A: Prophylactic mastectomy is one management option for women with a BRCA mutation. Prophylactic mastectomy reduces a woman’s risk of developing breast cancer by up to 95 percent. It is a personal decision, and each case is different. Before making a decision, women need to be informed about the risks and benefits of this option, as well as other management options available. We realize the need for less drastic options and are conducting research toward the goal of evaluating new approaches to better determine a woman’s personal breast cancer risk. Stay tuned.
Q: What about prophylactic salpingo-oophorectomy?
A: Prophylactic salpingo-oophorectomy, the surgical removal of the ovaries and fallopian tubes, is another risk reduction strategy. It reduces ovarian cancer risk, which in turn can reduce the risk of breast cancer by up to 50 percent in young women. At present, this is recommended for all women with a BRCA1 or 2 mutation post–childbearing and after age 35, as we do not have a proven screening strategy for ovarian cancer. Identifying a new strategy to detect ovarian cancer early is an active area of research at Johns Hopkins. We hope to be able to offer women other options in the future.
Q: What about the use of medications used for chemoprevention for women at high risk for breast cancer?
A: The goal of chemoprevention agents such as tamoxifen or raloxifene is to reduce the risk of breast cancer by decreasing the amount of estrogen that reaches breast cells. This is an oral medication that is taken daily for five years and may be a good option for women who are at high risk for breast cancer.
Q: With so many options available—from surveillance to proactive measures to reduce risk—how can a woman who possesses a significant genetic risk for breast cancer make the best personal decision?
A: The decision between intense surveillance, chemoprevention and surgical preventive strategies is an individual one and involves weighing the risks and benefits. Factors such as the number of family members affected by cancer, the age of onset of breast cancer, the age of the individual and the type of mutation (BRCA1/2) all play a role. It’s really important that patients understand the rationale behind all their options and are comfortable with their decision before going forward. It’s not a one-size-fits-all decision. n
Before the Test: Genetic Counseling at the Breast and Ovarian Surveillance Service (BOSS)
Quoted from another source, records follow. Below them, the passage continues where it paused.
(** ** Menu trees that are well formed, decided *)
Section Decide.
Variable K : kconfig.
Variable fuel : nat.

Fixpoint chain_of (f : nat) (o : option nat) : option (list nat) :=
  match f, o with
  | _, None => Some []
  | O, Some _ => None
  | S f, Some n => cons n <$> chain_of f (n_next (nod K n))
  end.

Lemma chain_of_chain f o c : chain_of f o = Some c → chain K o c.
Proof using Type.
  revert o c. induction f as [|f IH]; intros [n|] c; cbn; [done|intros [= <-]; constructor| |intros [= <-]; constructor].
  destruct (chain_of f _) as [l|] eqn:Hl; cbn; [|done]. intros [= <-]. constructor. auto.
Qed.

Definition gui_node_okb (l : list nat) (p : nat) : bool :=
  match chain_of fuel (n_list (nod K p)), walk K fuel (n_list (nod K p)) with
  | Some c, Ok w =>
      forallb (λ n, bool_decide (n_parent (nod K n) = Some p) && bool_decide (p < n) && bool_decide (n ∈ l) &&
        (bool_decide (is_Some (item_of_node (n_item (nod K n)))) || bool_decide (is_Some (prompt_text K n)))) c &&
      bool_decide (NoDup w) && bool_decide (p ∉ w)
  | _, _ => false
  end.

Definition gui_treeb : bool :=
  treeb K fuel &&
  match items K fuel with
  | Ok l => bool_decide (NoDup l) && forallb (gui_node_okb l) (map_to_list (k_nodes_store K)).*1
  | _ => false
  end.

Lemma gui_node_empty p : k_nodes_store K !! p = None → n_list (nod K p) = None.
Proof using Type. unfold nod. rewrite lookup_total_alt. by intros ->. Qed.

Lemma gui_treeb_ok : gui_treeb = true → gui_tree_ok K fuel.
Proof using Type.
  unfold gui_treeb. intros [Ht%treeb_ok H]%andb_true_iff. destruct (items K fuel) as [l| |] eqn:Hl; [|done..].
  apply andb_true_iff in H as [Hnd%bool_decide_eq_true Hall]. rewrite forallb_forall in Hall.
  assert (∀ p, is_Some (k_nodes_store K !! p) → gui_node_okb l p = true) as Hok.
  { intros p [x Hx]. apply Hall, list_elem_of_In, list_elem_of_fmap. exists (p, x). split; [done|]. by apply elem_of_map_to_list. }
  assert (∀ p n, in_list K p n → n_parent (nod K n) = Some p ∧ p < n ∧ n ∈ l ∧
    (is_Some (item_of_node (n_item (nod K n))) ∨ is_Some (prompt_text K n))) as Hin.
  { intros p n (c & Hc & Hn). destruct (k_nodes_store K !! p) as [x|] eqn:Hx.
    - pose proof (Hok p ltac:(by exists x)) as H. unfold gui_node_okb in H.
      destruct (chain_of fuel _) as [c'|] eqn:Hc'; [|done]. destruct (walk _ _ _); [|done..].
      apply chain_of_chain in Hc'. rewrite (chain_unique K _ _ _ Hc Hc') in Hn.
      apply andb_true_iff in H as [[H _]%andb_true_iff _]. rewrite forallb_forall in H.
      apply list_elem_of_In, H in Hn. rewrite !andb_true_iff, orb_true_iff, !bool_decide_eq_true in Hn. tauto.
    - rewrite (gui_node_empty p Hx) in Hc. inversion Hc; subst. by apply elem_of_nil in Hn. }
  split; [exact Ht|intros p n H; apply (Hin p n H)|exists id; intros p n H; apply (Hin p n H)| | |].
  - exists l. split; [done|]. split; [done|]. intros p n H. apply (Hin p n H).
  - intros n w Hw. destruct (k_nodes_store K !! n) as [x|] eqn:Hx.
    + pose proof (Hok n ltac:(by exists x)) as H. unfold gui_node_okb in H. rewrite Hw in H.
      destruct (chain_of fuel _) as [c|]; [|done]. rewrite !andb_true_iff, !bool_decide_eq_true in H. tauto.
    + rewrite (gui_node_empty n Hx) in Hw. destruct fuel; [done|]. injection Hw as <-.
      split; [apply NoDup_nil_2|by intros ?%elem_of_nil].
  - intros p n H Hno. destruct (Hin p n H) as (_ & _ & _ & [Hi|?]); [|done]. rewrite Hno in Hi. by destruct Hi.
Qed.
End Decide.

(** ** The rows *)

(** The rows are the displayed nodes, in the order of the Kconfig files, with their
    current texts and images. *)
Record rows_exact (K : kconfig) (fuel : nat) (g : gui) : Prop := {
  re_rows n : n ∈ rows (g_tree g) ↔ displayed K fuel g n;
  re_order w : walk K fuel (n_list (nod K (base K g))) = Ok w → rows (g_tree g) `sublist_of` w;
  re_nodup : NoDup (rows (g_tree g));
  re_labels n : n ∈ rows (g_tree g) → labelled K fuel g (g_tree g) n
}.

(** What changes the tree in front of the user: an update after anything but the
    tree has changed, the toggle of a row, and changes of the selection, the focus
    and the scroll. *)
Inductive view_step (K : kconfig) (fuel : nat) : gui → gui → Prop :=
  | step_update g h g' : g_tree h = g_tree g → session_ok (K := K) (g_session h) →
      update_tree K fuel h = (Ok (), g') → view_step K fuel g g'
  | step_toggle n g g' : n ∈ rows (g_tree g) → children (Some n) (g_tree g) ≠ [] →
      tree_toggle_open K fuel n g = (Ok (), g') → view_step K fuel g g'
  | step_look t g : same_tree (g_tree g) t → view_step K fuel g (set_g_tree t g).

Section Rules.
Context {K : kconfig} {fuel : nat} {HK : Loaded K fuel}.
Hypothesis Htree : gui_tree_ok K fuel.
Implicit Types g : gui.

Definition viewing (g : gui) : Prop := session_ok (K := K) (g_session g) ∧ tree_shown K fuel g.

Lemma shown_exact g : tree_shown K fuel g → rows_exact K fuel g.
Proof using Htree.
  intros Hs. split.
  - by apply rows_displayed.
  - exact (rows_order Htree g Hs).
  - destruct (tr_walk (gt_tree _ _ Htree) (base K g)) as [w Hw].
    eapply sublist_NoDup; [|by apply (rows_order Htree g Hs)]. by eapply gt_nodup.
  - by apply rows_labelled.
Qed.

Lemma viewing_update g h : viewing g → g_tree h = g_tree g → session_ok (K := K) (g_session h) →
  ∃ t, update_tree K fuel h = (Ok (), set_g_tree t h) ∧ viewing (set_g_tree t h).
Proof using HK Htree.
  intros [_ Hs] Ht Hσ. destruct (update_shows Htree h Hσ) as (t & Hu & Hts & _).
  - rewrite Ht. by apply shown_known.
  - exists t. done.
Qed.

Lemma viewing_toggle g n : viewing g → n ∈ rows (g_tree g) → children (Some n) (g_tree g) ≠ [] →
  ∃ t, tree_toggle_open K fuel n g = (Ok (), set_g_tree t g) ∧ viewing (set_g_tree t g).
Proof using HK Htree.
  intros [Hσ Hs] Hn Hc. destruct (toggle_shows Htree g n Hσ Hs Hn Hc) as (t & Ht & Hts & _). by exists t.
Qed.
A reputable medical counseling team can help determine which patients are strong candidates for genetic testing. At BOSS, a team of oncology and genetic experts guides patients individually through assessment and counseling to arrive at an informed decision. The process includes the following:
• A review of family history and other risk factors.
• An individualized breast cancer risk assessment.
• A discussion of inherited cancer susceptibility.
• Identification of familial inherited cancer syndromes.
• Individualized cancer prevention and surveillance information.
• Genetic testing for breast cancer.